Las adolescentes más coquetas corrían al baño a maquillarse para salir bien, se acomodaban el pelo y salían con total naturalidad a fingir que no querían salir en la foto.

Los abuelos se miraban en algún espejo para corroborar que no tenían comida entre los dientes y las tías corrían a agarrar a sus hijos para limpiarles la nariz y dejarlos presentables. La foto era un momento especial, la foto era la memoria.

La imagen nunca era estática, siempre salía alguien hablando, o todos riendo porque la encargada de sacar la foto se empecinaba en no sacarla hasta que todos griten “Whisky”, o porque apretaba el botón y no salía el flash, o porque se había olvidado de ponerle el rollo a la cámara, y justo ahí era el momento perfecto para que los chicos aprovechen y le digan “sos una boluda, tía”, y rían a carcajadas.

El momento de revelar el rollo era el más esperado, era la intriga de ir a buscar una secuencia de lo que pasó, ver plasmados en papel todos los momentos vividos, recordar la situación y enterarse de cosas no vistas.

La familia entera se llamaba para ver cómo habían salido las tan esperadas fotos, si estaban lindas, todos pedían que les guarden los negativos para hacer copias. Era la excusa ideal para hacer otra reunión, encontrarse y reírse de lo mal que salieron, o de que sacaron seis veces la misma foto.

Era un ritual familiar y alegre, donde la foto en la que todos salieron bien se vería multiplicada en un marco en todas las casas de la familia.

Esas fotos eran un archivo tangible, palpable, guardado con un nombre como “Navidad del 95”, al cual siempre se podría recurrir, o sin intención encontrar y sonreír sorprendido.

Como muchas cosas que cambiaron, una foto hoy ya no vale lo que antes valía.

Se sacan fotos de cielos, de plantas, de zapatos, de ojos, de caras, que jamás verán el papel, fotos que jamás podrán tocarse.

La expectativa de ir a revelar el rollo ya no existe, la espera llena de ansiedad hasta poder ver las fotos se perdió.

Hoy se sacan cientos de fotos por día. Se eliminan, se sacan, se pierden.

El ritual ya no existe, nadie se ríe de que no sale el flash, o de que todos salieron con la boca abierta, porque con sólo apretar un botón -y sin ningún otro gasto- se saca otra nueva foto. Se elimina y se renueva.

Las computadoras están atiborradas de fotos extrañas, en blanco y negro, fotos de cuerpos fragmentados, de bocas, de narices, de pies, fotos iguales frente a algún espejo, gente con las mismas caras, que no aparecerán jamás enmarcadas. Fotos que los padres ya no pueden mostrar a sus amigos en alguna sobremesa. Fotos que son lo mismo que nada.

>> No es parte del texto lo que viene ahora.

Definition setExcelTables (f : list Excel.t -> list Excel.t) (st : State) : State :=
  {| messages := messages st; input := input st; isLoading := isLoading st;
     availableTables := availableTables st; excelTables := f (excelTables st) |}.

(** [loadExcelTables]: run on mount and by the 30-second interval. *)
Definition loadExcelTables (be : Backend) (st : State) : State * list HttpCall :=
  match get_excel_tables be with
  | Resolved response_data =>
      (setExcelTables (fun _ =>
         map (fun table =>
                {| Excel.name := excel_name table;
                   Excel.original_filename := excel_original_filename table;
                   Excel.expires_at := excel_expires_at table;
                   Excel.selected := false |}) response_data) st,
       [GET_excel_tables])
  | Rejected _ => (st, [GET_excel_tables])
  end.

(** [loadTables]: run on mount. *)
Definition loadTables (be : Backend) (st : State) : State * list HttpCall :=
  match get_tables be with
  | Resolved response_data =>
      (setAvailableTables (fun _ =>
         map (fun table =>
                {| Pg.name := table_name table; Pg.selected := false |})
             response_data) st,
       [GET_tables])
  | Rejected _ => (st, [GET_tables])
  end.

Definition toggleTableSelection (tableName : string) (isExcel : bool)
    (st : State) : State :=
  if isExcel then
    setExcelTables (fun tables =>
      map (fun table =>
             if (Excel.name table =? tableName)
             then {| Excel.name := Excel.name table;
                     Excel.original_filename := Excel.original_filename table;
                     Excel.expires_at := Excel.expires_at table;
                     Excel.selected := negb (Excel.selected table) |}
             else table) tables) st
  else
    setAvailableTables (fun tables =>
      map (fun table =>
             if (Pg.name table =? tableName)
             then {| Pg.name := Pg.name table;
                     Pg.selected := negb (Pg.selected table) |}
             else table) tables) st.

Definition no_selection_message : string :=
  "Please select at least one table to query.".

Definition fallback_message : string :=
  "Sorry, there was an error processing your request.".

Definition allSelectedTables (st : State) : list string :=
  let selectedPgTables :=
    map Pg.name (filter Pg.selected (availableTables st)) in
  let selectedExcelTables :=
    map Excel.name (filter Excel.selected (excelTables st)) in
  selectedPgTables ++ selectedExcelTables.

(** [handleSubmit]: the state once the handler has run to its end, and
    the calls it made.  The state updates of the handler are functional
    updates of [messages] and plain writes of [input] and [isLoading], so an
    event that runs while the call is awaited does not change what the
    handler itself contributes. *)
Definition handleSubmit (be : Backend) (st : State) : State * list HttpCall :=
  if JsString.is_empty (JsString.trim (input st)) then (st, [])
  else
    let allSelectedTables := allSelectedTables st in
    if (List.length allSelectedTables =? 0)%nat then
      (setMessages (fun prev => prev ++ [error (JStr no_selection_message)]) st, [])
    else
      let userMessage := user (input st) in
      let st1 :=
        setIsLoading true
          (setInput "" (setMessages (fun prev => prev ++ [userMessage]) st)) in
      let call := POST_chat (input st) allSelectedTables in
      match post_chat be (input st) allSelectedTables with
      | Resolved response_data =>
          let botMessage :=
            bot (answer response_data) (sql_query response_data)
                (data response_data) false in
          (setIsLoading false (setMessages (fun prev => prev ++ [botMessage]) st1),
           [call])
      | Rejected e =>
          let errorMessage :=
            error (Js.or_else (error_detail e) (JStr fallback_message)) in
          (setIsLoading false (setMessages (fun prev => prev ++ [errorMessage]) st1),
           [call])
      end.

(** The resource named [n] is shown as selected, in either list. *)
Definition pg_selected (st : State) (n : string) : bool :=
  existsb (fun table => (Pg.name table =? n) && Pg.selected table)
          (availableTables st).

Definition excel_selected (st : State) (n : string) : bool :=
  existsb (fun table => (Excel.name table =? n) && Excel.selected table)
          (excelTables st).

Definition is_error (m : Message) : bool :=
  match m with error _ => true | _ => false end.

End Chat.

(* ================================================================== *)
(** ** The [TableConfig] component ([TableConfig.js], lines 116-213) *)

Module TableConfig.

Definition analyzing : string := "Analyzing table structure...".

Record State := {
  tables : list TableInfo;
  availableTables : list string;
  selectedTable : string;
  loadingStates : JsObj.t bool;
  addingTable : bool;
  error : option JsValue
}.

Definition setTables (ts : list TableInfo) (st : State) : State :=
  {| tables := ts; availableTables := availableTables st;
     selectedTable := selectedTable st; loadingStates := loadingStates st;
     addingTable := addingTable st; error := error st |}.

Definition setSelectedTable (s : string) (st : State) : State :=
  {| tables := tables st; availableTables := availableTables st;
     selectedTable := s; loadingStates := loadingStates st;
     addingTable := addingTable st; error := error st |}.

Definition setLoadingStates (f : JsObj.t bool -> JsObj.t bool) (st : State) : State :=
  {| tables := tables st; availableTables := availableTables st;
     selectedTable := selectedTable st; loadingStates := f (loadingStates st);
     addingTable := addingTable st; error := error st |}.

Definition setAddingTable (b : bool) (st : State) : State :=
  {| tables := tables st; availableTables := availableTables st;
     selectedTable := selectedTable st; loadingStates := loadingStates st;
     addingTable := b; error := error st |}.

(** [newLoadingStates[table.name] = table.description === "Analyzing table structure..."] *)
Definition classify (acc : JsObj.t bool) (table : TableInfo) : JsObj.t bool :=
  JsObj.set acc (table_name table)
    (Js.strict_eq_string (table_description table) analyzing).

(** The object [newLoadingStates] once the [forEach] has run. *)
Definition newLoadingStates (response_data : list TableInfo) : JsObj.t bool :=
  fold_left classify response_data JsObj.empty.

La fotografía constituye el emblema del recuerdo, la bandera de la memoria, de una simple fotografía se pueden inferir modos de vida, pensamientos, sentimientos. Una foto puede tener tantas miradas como personas la observen. Una fotografía puede transmitir mucho, o nada. Puede movilizar, puede inspirar, puede modifican puntos de vista, inducir a la reflexión, o puede simplemente retratar un determinado donde y cuando. Un momento en un lugar, cuando la vida de una o muchas personas se detuvo por un instante, se congeló para siempre.

Hoy, una foto ya no vale.

Ante cualquier acontecimiento ya hay celulares modernos que documentan el momento. Cámaras digitales cada vez más pequeñas que ante la menor situación disparan sus flashes. Fotos que recorren el mundo. Casi nada es privado, casi todo es público. Ya no importa haber vivido el momento, porque se pueden encontrar las fotos. Ya no importa la imaginación, el relato, las ansias, el activar la mente para fantasear sobre lo que pudo ser, porque se busca, con un enter, y se encuentra la foto buscada. Se vive artificialmente el momento. De todo hay foto. El recuerdo personal se está convirtiendo en minoría.

Las fotografías, tan importantes, se han banalizado, se han vuelto hasta una moda adolescente, donde la distinción pasa por una especie de producción en masa, donde todas las fotos de las personas de medianamente la misma edad, son idénticas.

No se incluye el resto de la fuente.